Diese Worte werfen ein Licht auf das System der Einschüchterung und Entmenschlichung. Wer nicht unter Todesgefahr fliehen konnte, musste bis zum Jahr 1948 versuchen zu überleben und mit diesen Zuständen zurechtkommen. Wurde ein Lager aufgelöst, wurden die Internierten in ein anderes noch bestehendes Lager gebracht. Viele Insassen überlebten sie nicht – Hunger, Krankheiten und Erschöpfung forderten zehntausende Opfer. Das Lager Rudolfsgnad bestand am längsten, selbst nach seiner Auflösung mussten Überlebende drei weitere Jahre zur Zwangsarbeit.
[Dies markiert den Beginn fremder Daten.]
(** * Diagnostic evaluation engine: DTC rule matching and response checks

    A shallow embedding of [diagnostic_utils.py] (with the parts of
    [dtcinfo.py], [test_report_context.py] and [test_report.py] it calls),
    followed by the properties of the value codec, the DTC rule matcher and
    the response classifier.

    Conventions of the embedding:
    - a Python [str] is a list of characters ([list ascii]); a character is
      a code point below 256;
    - a Python [int] is a [Z];
    - a raised exception is the left summand of [result];
    - [print] calls and time stamps are not modelled. *)

From Stdlib Require Import ZArith List Ascii Bool Lia Permutation Sorted.
From Stdlib Require String.
Import ListNotations String.StringSyntax.

Local Open Scope string_scope.
Local Open Scope list_scope.
Local Open Scope Z_scope.

(** ** Python strings *)

Definition str := list ascii.

Definition lit (s : String.string) : str := String.list_ascii_of_string s.
Coercion lit : String.string >-> str.

Definition empty_str : str := [].

Definition str_eqb (a b : str) : bool :=
  if list_eq_dec ascii_dec a b then true else false.

(** ** Exceptions *)

Inductive exn :=
| ValueError (msg : str)
| TypeError (msg : str)
| RuntimeError (msg : str)
| IndexError (msg : str).

Definition result (A : Type) : Type := (exn + A)%type.
Definition Ok {A} (a : A) : result A := inr a.
Definition Err {A} (e : exn) : result A := inl e.

Definition rbind {A B} (m : result A) (k : A -> result B) : result B :=
  match m with
  | inl e => inl e
  | inr a => k a
  end.

Notation "'do' x <- m ; k" := (rbind m (fun x => k))
  (at level 10, x name, m at level 100, k at level 200).

Definition is_ok {A} (m : result A) : bool :=
  match m with inr _ => true | inl _ => false end.

(** ** The built-ins the source relies on *)

Module Py.

Definition ord (c : ascii) : Z := Z.of_N (N_of_ascii c).

Definition in_range (lo hi : Z) (c : ascii) : bool :=
  (lo <=? ord c) && (ord c <=? hi).

(** [str.isspace] on one character: what [strip] and [split] remove. *)
Definition isspace (c : ascii) : bool :=
  in_range 9 13 c || in_range 28 32 c || (ord c =? 133) || (ord c =? 160).

(** The white space [int()] skips: the C locale's, plus the two Latin-1
    spaces that the conversion of a [str] maps to a blank first. *)
Definition isspace_int (c : ascii) : bool :=
  in_range 9 13 c || (ord c =? 32) || (ord c =? 133) || (ord c =? 160).

Definition lower_char (c : ascii) : ascii :=
  if in_range 65 90 c || (in_range 192 222 c && negb (ord c =? 215))
  then ascii_of_N (N_of_ascii c + 32)
  else c.

Definition lower (s : str) : str := map lower_char s.

Fixpoint lstrip (s : str) : str :=
  match s with
  | c :: r => if isspace c then lstrip r else s
  | [] => []
  end.

Definition strip (s : str) : str := rev (lstrip (rev (lstrip s))).

Fixpoint startswith (s p : str) {struct p} : bool :=
  match p, s with
  | [], _ => true
  | a :: p', b :: s' => Ascii.eqb a b && startswith s' p'
  | _ :: _, [] => false
  end.

Definition endswith (s p : str) : bool := startswith (rev s) (rev p).

(** [s.replace] of every underscore by nothing *)
Definition drop_underscores (s : str) : str :=
  filter (fun c => negb (Ascii.eqb c "_")) s.

(** [ch in chars] *)
Definition char_in (chars : str) (c : ascii) : bool :=
  existsb (Ascii.eqb c) chars.

(** [set(s) <= set(chars)] *)
Definition chars_subset (s chars : str) : bool := forallb (char_in chars) s.

(** [s.zfill(width)]: zeros go after a leading sign. *)
Definition zfill (width : nat) (s : str) : str :=
  let fill := repeat "0"%char (width - length s) in
  match s with
  | c :: r =>
      if Ascii.eqb c "+" || Ascii.eqb c "-" then c :: fill ++ r
      else fill ++ s
  | [] => fill
  end.

(** *** Parsing integers: [int(s, base)] *)

Definition digit_value (c : ascii) : option Z :=
  if in_range 48 57 c then Some (ord c - 48)
  else if in_range 97 122 c then Some (ord c - 87)
  else if in_range 65 90 c then Some (ord c - 55)
  else None.

Definition is_digit (base : Z) (c : ascii) : bool :=
  match digit_value c with
  | Some d => d <? base
  | None => false
  end.

(** The digit loop: single underscores may separate digits, none may end
    the literal.  Returns the value and the unread rest. *)
Fixpoint scan_digits (base : Z) (prev_us : bool) (acc : Z) (s : str)
  : option (Z * str) :=
  match s with
  | [] => if prev_us then None else Some (acc, [])
  | c :: r =>
      if Ascii.eqb c "_" then
        if prev_us then None else scan_digits base true acc r
      else
        match digit_value c with
        | Some d =>
            if d <? base then scan_digits base false (acc * base + d) r
            else if prev_us then None else Some (acc, s)
        | None => if prev_us then None else Some (acc, s)
        end
  end.

Definition split_sign (s : str) : bool * str :=
  match s with
  | c :: r =>
      if Ascii.eqb c "-" then (true, r)
      else if Ascii.eqb c "+" then (false, r)
      else (false, s)
  | [] => (false, [])
  end.

(** A base prefix ([0x] for 16, [0b] for 2) and one underscore after it. *)
Definition skip_prefix (base : Z) (s : str) : str :=
  match s with
  | z :: m :: r =>
      if Ascii.eqb z "0" &&
         (((base =? 16) && (Ascii.eqb m "x" || Ascii.eqb m "X")) ||
          ((base =? 2) && (Ascii.eqb m "b" || Ascii.eqb m "B")))
      then match r with
           | u :: r' => if Ascii.eqb u "_" then r' else r
           | [] => r
           end
      else s
  | _ => s
  end.

Fixpoint lstrip_int (s : str) : str :=
  match s with
  | c :: r => if isspace_int c then lstrip_int r else s
  | [] => []
  end.

(** The literal after its sign: prefix, digits, trailing white space. *)
Definition parse_unsigned (base : Z) (s : str) : option Z :=
  match skip_prefix base s with
  | c :: r =>
      if is_digit base c then
        match scan_digits base false 0 (c :: r) with
        | Some (v, rest) => if forallb isspace_int rest then Some v else None
        | None => None
        end
      else None
  | [] => None
  end.

Definition parse_int (base : Z) (s : str) : option Z :=
  let (neg, s1) := split_sign (lstrip_int s) in
  option_map (fun v => if neg then - v else v) (parse_unsigned base s1).

Definition invalid_literal : str := "invalid literal for int()".

(** [int(s, base)] on a [str] *)
Definition int_of_str (base : Z) (s : str) : result Z :=
  match parse_int base s with
  | Some n => Ok n
  | None => Err (ValueError invalid_literal)
  end.

(** *** Printing integers *)

Definition digit_char (d : Z) : ascii :=
  nth (Z.to_nat d) (lit "0123456789abcdefghijklmnopqrstuvwxyz") "0"%char.

Fixpoint digits_rev (base : Z) (fuel : nat) (n : Z) : str :=
  match fuel with
  | O => []
  | S f =>
      digit_char (n mod base) ::
      (if n / base =? 0 then [] else digits_rev base f (n / base))
  end.

(** The digits of [n >= 0] in [base], most significant first. *)
Definition to_base (base : Z) (n : Z) : str :=
  rev (digits_rev base (S (Z.to_nat (Z.log2 n))) n).

Definition zpad (width : nat) (s : str) : str :=
  repeat "0"%char (width - length s) ++ s.

(** [f"{n:0{width}x}"]: the sign counts in the width. *)
Definition format_x (width : nat) (n : Z) : str :=
  if n <? 0 then "-"%char :: zpad (width - 1) (to_base 16 (- n))
  else zpad width (to_base 16 n).

(** [bin(n)[2:]] *)
Definition bin_tail (n : Z) : str :=
  if n <? 0 then "b"%char :: to_base 2 (- n) else to_base 2 n.

(** [str(n)] *)
Definition str_of_int (n : Z) : str :=
  if n <? 0 then "-"%char :: to_base 10 (- n) else to_base 10 n.

End Py.

(** ** Values reaching the DTC functions: [None], an [int] or a [str] *)

Inductive pyval :=
| VNone
| VInt (n : Z)
| VStr (s : str).

Definition int_type_error : str :=
  "int() argument must be a string, a bytes-like object or a real number".
Definition int_base_type_error : str :=
  "int() can't convert non-string with explicit base".

(** [int(value)] *)
Definition py_int (v : pyval) : result Z :=
  match v with
  | VNone => Err (TypeError int_type_error)
  | VInt n => Ok n
  | VStr s => Py.int_of_str 10 s
  end.

(** [int(value, base)] *)
Definition py_int_base (v : pyval) (base : Z) : result Z :=
  match v with
  | VStr s => Py.int_of_str base s
  | _ => Err (TypeError int_base_type_error)
  end.

(** ** diagnostic_utils.py: the value codec *)

Definition STATUS_ALLOWED : str := "Allowed".
Definition STATUS_MUTED : str := "Muted".
Definition STATUS_EXPECTED : str := "Expected".
Definition STATUS_ANY : str := "any".

Definition hex_chars : str := "0123456789abcdef".
Definition bit_chars : str := "01*".

Definition _to_int (value : pyval) : result (option Z) :=
  match value with
  | VNone => Ok None
  | VStr v =>
      let s := Py.lower (Py.strip v) in
      if str_eqb s STATUS_ANY then Ok None
      else if Py.chars_subset s bit_chars then Ok None
      else if Py.startswith s "0x" then
        do n <- Py.int_of_str 16 (Py.drop_underscores (skipn 2 s)); Ok (Some n)
      else if Py.startswith s "0b" then
        do n <- Py.int_of_str 2 (Py.drop_underscores (skipn 2 s)); Ok (Some n)
      else do n <- Py.int_of_str 10 s; Ok (Some n)
  | VInt n => Ok (Some n)
  end.

Definition dtc_width (n : Z) : nat :=
  if n <=? 1048575 then 5%nat else length (Py.format_x 0 n).

Definition format_number (n : Z) : str :=
  lit "0x" ++ Py.format_x (dtc_width n) n.

Definition format_dtc_code (value : pyval) : result str :=
  match value with
  | VStr v =>
      let s := Py.lower (Py.strip v) in
      if str_eqb s STATUS_ANY then Ok STATUS_ANY
      else if Py.startswith s "0x" then
        let hex_digits := filter (Py.char_in hex_chars) (skipn 2 s) in
        Ok (lit "0x" ++ match hex_digits with [] => lit "00" | _ => hex_digits end)
      else
        do n <-
          (if Py.startswith s "0b"
           then Py.int_of_str 2 (Py.drop_underscores (skipn 2 s))
           else match Py.int_of_str 10 s with
                | inr n => Ok n
                | inl (ValueError _) => Py.int_of_str 16 s
                | inl e => Err e
                end);
        Ok (format_number n)
  | _ =>
      do n <- py_int value;
      Ok (format_number n)
  end.

Definition hex2 (n : Z) : str := lit "0x" ++ Py.format_x 2 n.

Definition parse_to_int_or_hex (value : pyval) : result str :=
  match value with
  | VStr v =>
      if str_eqb (Py.lower v) STATUS_ANY then Ok STATUS_ANY
      else if Py.startswith (Py.lower v) "0x" then
        let digits :=
          filter (Py.char_in hex_chars) (Py.lower (Py.strip (skipn 2 v))) in
        let digits :=
          if (length digits =? 1)%nat then Py.zfill 2 digits else digits in
        Ok (lit "0x" ++ match digits with [] => lit "00" | _ => digits end)
      else if Py.startswith (Py.lower v) "0b" then
        do n <- Py.int_of_str 2 (Py.drop_underscores (skipn 2 v));
        Ok (hex2 n)
      else if Py.chars_subset v bit_chars then Ok v
      else do n <- Py.int_of_str 10 v; Ok (hex2 n)
  | _ => do n <- py_int value; Ok (hex2 n)
  end.

(** ** dtcinfo.py *)

Record DTCInfo := mkDTCInfo { DTC : str; status : pyval }.

(** [str(value)] *)
Definition py_str (v : pyval) : str :=
  match v with
  | VNone => "None"
  | VInt n => Py.str_of_int n
  | VStr s => s
  end.

(** [DTCInfo(DTC, status)] *)
Definition DTCInfo_init (code status : pyval) : DTCInfo :=
  mkDTCInfo (Py.lower (py_str code)) status.

(** ** diagnostic_utils.py: status bit field and DTC objects *)

Record DTCStatus := mkDTCStatus {
  value : option Z;            (* [None] stands for the value "any" *)
  bits : list (option Z)       (* the eight named flags, bit 0 first *)
}.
Von den Donauschwäbinnen und Donauschwaben, die in ihrer alten Heimat verblieben, überlebte ein Drittel diese Jahre nicht.


Von Jürgen Harich



 

Gedenkveranstaltung in Sindelfingen am 25. Mai 2025


Der Bundesverband der Donauschwaben lädt anlässlich des 80. Jahrestages der Lagerinternierung zu einer Gedenkveranstaltung ein:


Sonntag, 25. Mai 2025, 10 Uhr


Haus der Donauschwaben, Sindelfingen


Im Zentrum der Veranstaltung steht eine Lesung und Buchvorstellung von Friedrich Glas, der seine Erinnerungen an diese Zeit teilt. Damit wollen wir nicht nur der Opfer gedenken, sondern auch die Erinnerung wachhalten und weitergeben.


Weitere Informationen und Anmeldung unter:  www.bundesverband-donauschwaben.de



Quellenverzeichnis:


Glas, Friedrich: D´Gloose Fritz vun Bulkes. Zeitgeschichtliche Erlebnisse eines deutschen Jungen aus der Batschka. Uhingen 2023.


Wildmann, Georg: Das Schicksal der Donauschwaben Jugoslawiens unter dem Tito-Regime. In: St. Gerhardswerk Stuttgart (Hrsg.): Donauschwäbisches Martyrologium. Die Opfer von Gewalt und Verfolgung bei den Donauschwaben in Jugoslawien, Rumänien und Ungarn im 20. Jahrhundert. Aachen 2016, S. 44ff.


Wildmann, Georg u.a.: Erschießungsaktionen, Zentrale Zivillager, Vernichtungslager. In: Donauschwäbische Kulturstiftung München (Hrsg.): Leidensweg der Deutschen im kommunistischen Jugoslawien. Band III: Erschießungen – Vernichtungslager – Kinderschicksale in der Zeit von 1944 bis 1948. München 1995, S. 667ff.